What to produce
The answer consists solely of the listing's lines from the first through the line containing "An event of", each reproduced exactly.

Listed records
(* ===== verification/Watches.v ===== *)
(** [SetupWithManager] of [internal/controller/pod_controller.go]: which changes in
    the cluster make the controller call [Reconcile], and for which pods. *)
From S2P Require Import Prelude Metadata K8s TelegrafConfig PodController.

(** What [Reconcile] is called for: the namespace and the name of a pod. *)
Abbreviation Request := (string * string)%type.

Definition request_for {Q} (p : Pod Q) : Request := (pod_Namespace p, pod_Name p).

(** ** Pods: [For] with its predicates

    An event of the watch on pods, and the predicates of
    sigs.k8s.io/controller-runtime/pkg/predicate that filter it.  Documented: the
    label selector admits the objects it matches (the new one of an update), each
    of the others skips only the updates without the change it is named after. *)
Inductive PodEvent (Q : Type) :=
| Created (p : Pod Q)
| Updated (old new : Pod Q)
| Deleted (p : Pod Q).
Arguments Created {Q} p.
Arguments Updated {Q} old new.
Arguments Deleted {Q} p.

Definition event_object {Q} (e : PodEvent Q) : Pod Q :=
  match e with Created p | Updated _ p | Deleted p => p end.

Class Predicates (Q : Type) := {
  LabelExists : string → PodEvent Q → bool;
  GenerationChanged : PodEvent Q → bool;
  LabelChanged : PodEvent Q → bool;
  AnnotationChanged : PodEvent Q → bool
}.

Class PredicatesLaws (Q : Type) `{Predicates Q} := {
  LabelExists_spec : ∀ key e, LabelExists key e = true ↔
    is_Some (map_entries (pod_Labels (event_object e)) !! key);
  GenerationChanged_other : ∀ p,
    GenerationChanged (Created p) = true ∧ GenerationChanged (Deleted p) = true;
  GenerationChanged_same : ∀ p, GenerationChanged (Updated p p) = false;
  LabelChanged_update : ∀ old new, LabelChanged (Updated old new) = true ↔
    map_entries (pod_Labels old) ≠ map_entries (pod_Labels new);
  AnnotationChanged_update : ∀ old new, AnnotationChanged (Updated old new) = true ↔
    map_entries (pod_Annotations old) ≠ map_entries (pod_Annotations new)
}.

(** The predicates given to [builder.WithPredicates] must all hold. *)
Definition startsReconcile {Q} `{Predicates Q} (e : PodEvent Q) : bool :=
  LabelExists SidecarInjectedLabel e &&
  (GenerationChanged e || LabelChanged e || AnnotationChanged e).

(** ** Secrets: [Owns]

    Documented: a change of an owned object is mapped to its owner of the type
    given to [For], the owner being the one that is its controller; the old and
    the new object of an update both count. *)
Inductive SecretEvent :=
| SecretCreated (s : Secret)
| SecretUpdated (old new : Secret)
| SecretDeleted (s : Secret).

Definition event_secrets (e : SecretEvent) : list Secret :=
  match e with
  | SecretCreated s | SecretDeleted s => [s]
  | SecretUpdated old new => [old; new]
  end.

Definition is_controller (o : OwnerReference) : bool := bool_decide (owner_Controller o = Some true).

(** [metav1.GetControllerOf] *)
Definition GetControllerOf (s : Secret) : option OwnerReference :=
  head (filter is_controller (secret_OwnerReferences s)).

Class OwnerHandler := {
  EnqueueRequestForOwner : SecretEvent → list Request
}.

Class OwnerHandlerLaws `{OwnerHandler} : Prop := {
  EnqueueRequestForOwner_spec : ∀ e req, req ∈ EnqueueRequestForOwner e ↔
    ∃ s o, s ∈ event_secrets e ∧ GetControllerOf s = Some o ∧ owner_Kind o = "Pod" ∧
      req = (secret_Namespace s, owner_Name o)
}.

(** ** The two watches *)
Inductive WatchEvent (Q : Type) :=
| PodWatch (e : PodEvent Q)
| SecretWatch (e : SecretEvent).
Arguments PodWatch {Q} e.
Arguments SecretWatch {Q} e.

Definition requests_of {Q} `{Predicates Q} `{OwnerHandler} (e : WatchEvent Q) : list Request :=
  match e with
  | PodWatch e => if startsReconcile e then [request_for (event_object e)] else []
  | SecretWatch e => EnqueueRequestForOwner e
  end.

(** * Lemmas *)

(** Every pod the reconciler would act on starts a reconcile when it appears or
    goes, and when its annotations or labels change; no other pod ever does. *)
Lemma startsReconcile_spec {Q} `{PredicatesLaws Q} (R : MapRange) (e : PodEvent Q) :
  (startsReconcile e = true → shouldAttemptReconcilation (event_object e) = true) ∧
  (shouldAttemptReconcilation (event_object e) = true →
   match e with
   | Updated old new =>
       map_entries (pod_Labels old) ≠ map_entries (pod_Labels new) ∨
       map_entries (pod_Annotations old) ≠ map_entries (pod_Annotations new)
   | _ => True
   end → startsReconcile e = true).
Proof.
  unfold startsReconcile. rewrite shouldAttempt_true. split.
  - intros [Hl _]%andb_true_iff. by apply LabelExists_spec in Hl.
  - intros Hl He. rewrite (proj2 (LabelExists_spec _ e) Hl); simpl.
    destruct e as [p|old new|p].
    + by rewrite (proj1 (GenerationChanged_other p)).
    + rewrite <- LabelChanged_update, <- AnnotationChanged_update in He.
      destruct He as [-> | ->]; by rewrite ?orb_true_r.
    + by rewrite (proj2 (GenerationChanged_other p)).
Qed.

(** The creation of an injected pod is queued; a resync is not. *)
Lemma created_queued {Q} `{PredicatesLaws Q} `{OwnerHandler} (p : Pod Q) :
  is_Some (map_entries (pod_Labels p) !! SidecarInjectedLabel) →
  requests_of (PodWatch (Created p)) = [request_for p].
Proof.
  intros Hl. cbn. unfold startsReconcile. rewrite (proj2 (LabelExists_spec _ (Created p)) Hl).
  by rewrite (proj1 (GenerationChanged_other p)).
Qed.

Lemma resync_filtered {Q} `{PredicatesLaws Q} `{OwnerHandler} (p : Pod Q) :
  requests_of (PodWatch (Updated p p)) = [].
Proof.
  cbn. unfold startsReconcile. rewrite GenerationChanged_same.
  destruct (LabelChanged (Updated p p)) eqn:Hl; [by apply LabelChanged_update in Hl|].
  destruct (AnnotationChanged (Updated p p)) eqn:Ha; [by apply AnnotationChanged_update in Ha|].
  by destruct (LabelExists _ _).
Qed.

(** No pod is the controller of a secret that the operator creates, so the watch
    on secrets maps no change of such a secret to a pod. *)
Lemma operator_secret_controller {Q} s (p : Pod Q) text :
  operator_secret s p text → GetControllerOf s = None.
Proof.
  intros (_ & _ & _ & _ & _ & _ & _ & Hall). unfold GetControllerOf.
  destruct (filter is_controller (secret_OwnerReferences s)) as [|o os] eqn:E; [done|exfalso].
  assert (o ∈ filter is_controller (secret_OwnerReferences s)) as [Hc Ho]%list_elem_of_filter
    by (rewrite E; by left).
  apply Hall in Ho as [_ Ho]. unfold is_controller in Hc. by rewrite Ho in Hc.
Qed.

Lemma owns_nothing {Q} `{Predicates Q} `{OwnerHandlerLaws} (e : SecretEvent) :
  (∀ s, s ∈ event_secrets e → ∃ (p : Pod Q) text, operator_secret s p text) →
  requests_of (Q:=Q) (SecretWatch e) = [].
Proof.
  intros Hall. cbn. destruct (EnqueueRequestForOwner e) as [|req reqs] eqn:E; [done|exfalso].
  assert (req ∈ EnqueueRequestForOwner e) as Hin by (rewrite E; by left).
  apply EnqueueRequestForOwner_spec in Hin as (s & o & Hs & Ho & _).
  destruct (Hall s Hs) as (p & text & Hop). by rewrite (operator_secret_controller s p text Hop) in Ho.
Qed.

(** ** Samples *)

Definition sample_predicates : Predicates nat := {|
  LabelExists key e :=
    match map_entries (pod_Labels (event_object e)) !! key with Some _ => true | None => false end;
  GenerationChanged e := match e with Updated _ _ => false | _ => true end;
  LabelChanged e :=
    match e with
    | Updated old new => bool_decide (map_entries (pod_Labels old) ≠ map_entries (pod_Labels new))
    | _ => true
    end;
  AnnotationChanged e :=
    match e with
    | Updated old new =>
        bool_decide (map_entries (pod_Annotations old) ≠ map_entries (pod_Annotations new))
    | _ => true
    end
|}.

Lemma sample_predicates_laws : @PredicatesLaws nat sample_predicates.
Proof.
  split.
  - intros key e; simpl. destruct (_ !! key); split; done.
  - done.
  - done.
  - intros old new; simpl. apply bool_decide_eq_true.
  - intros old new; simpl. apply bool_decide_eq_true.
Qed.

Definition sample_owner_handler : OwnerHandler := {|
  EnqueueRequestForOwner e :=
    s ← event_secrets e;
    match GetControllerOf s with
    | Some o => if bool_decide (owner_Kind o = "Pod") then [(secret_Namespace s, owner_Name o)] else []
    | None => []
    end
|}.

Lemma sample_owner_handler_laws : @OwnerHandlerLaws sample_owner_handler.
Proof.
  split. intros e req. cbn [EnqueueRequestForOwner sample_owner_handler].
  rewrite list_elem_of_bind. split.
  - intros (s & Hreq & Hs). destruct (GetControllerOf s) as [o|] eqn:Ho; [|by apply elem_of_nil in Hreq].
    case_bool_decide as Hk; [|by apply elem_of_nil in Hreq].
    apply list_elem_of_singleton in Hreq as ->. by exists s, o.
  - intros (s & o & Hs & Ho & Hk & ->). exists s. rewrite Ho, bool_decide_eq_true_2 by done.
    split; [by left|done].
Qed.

Exercise response
(* ===== verification/Watches.v ===== *)
(** [SetupWithManager] of [internal/controller/pod_controller.go]: which changes in
    the cluster make the controller call [Reconcile], and for which pods. *)
From S2P Require Import Prelude Metadata K8s TelegrafConfig PodController.

(** What [Reconcile] is called for: the namespace and the name of a pod. *)
Abbreviation Request := (string * string)%type.

Definition request_for {Q} (p : Pod Q) : Request := (pod_Namespace p, pod_Name p).

(** ** Pods: [For] with its predicates

    An event of the watch on pods, and the predicates of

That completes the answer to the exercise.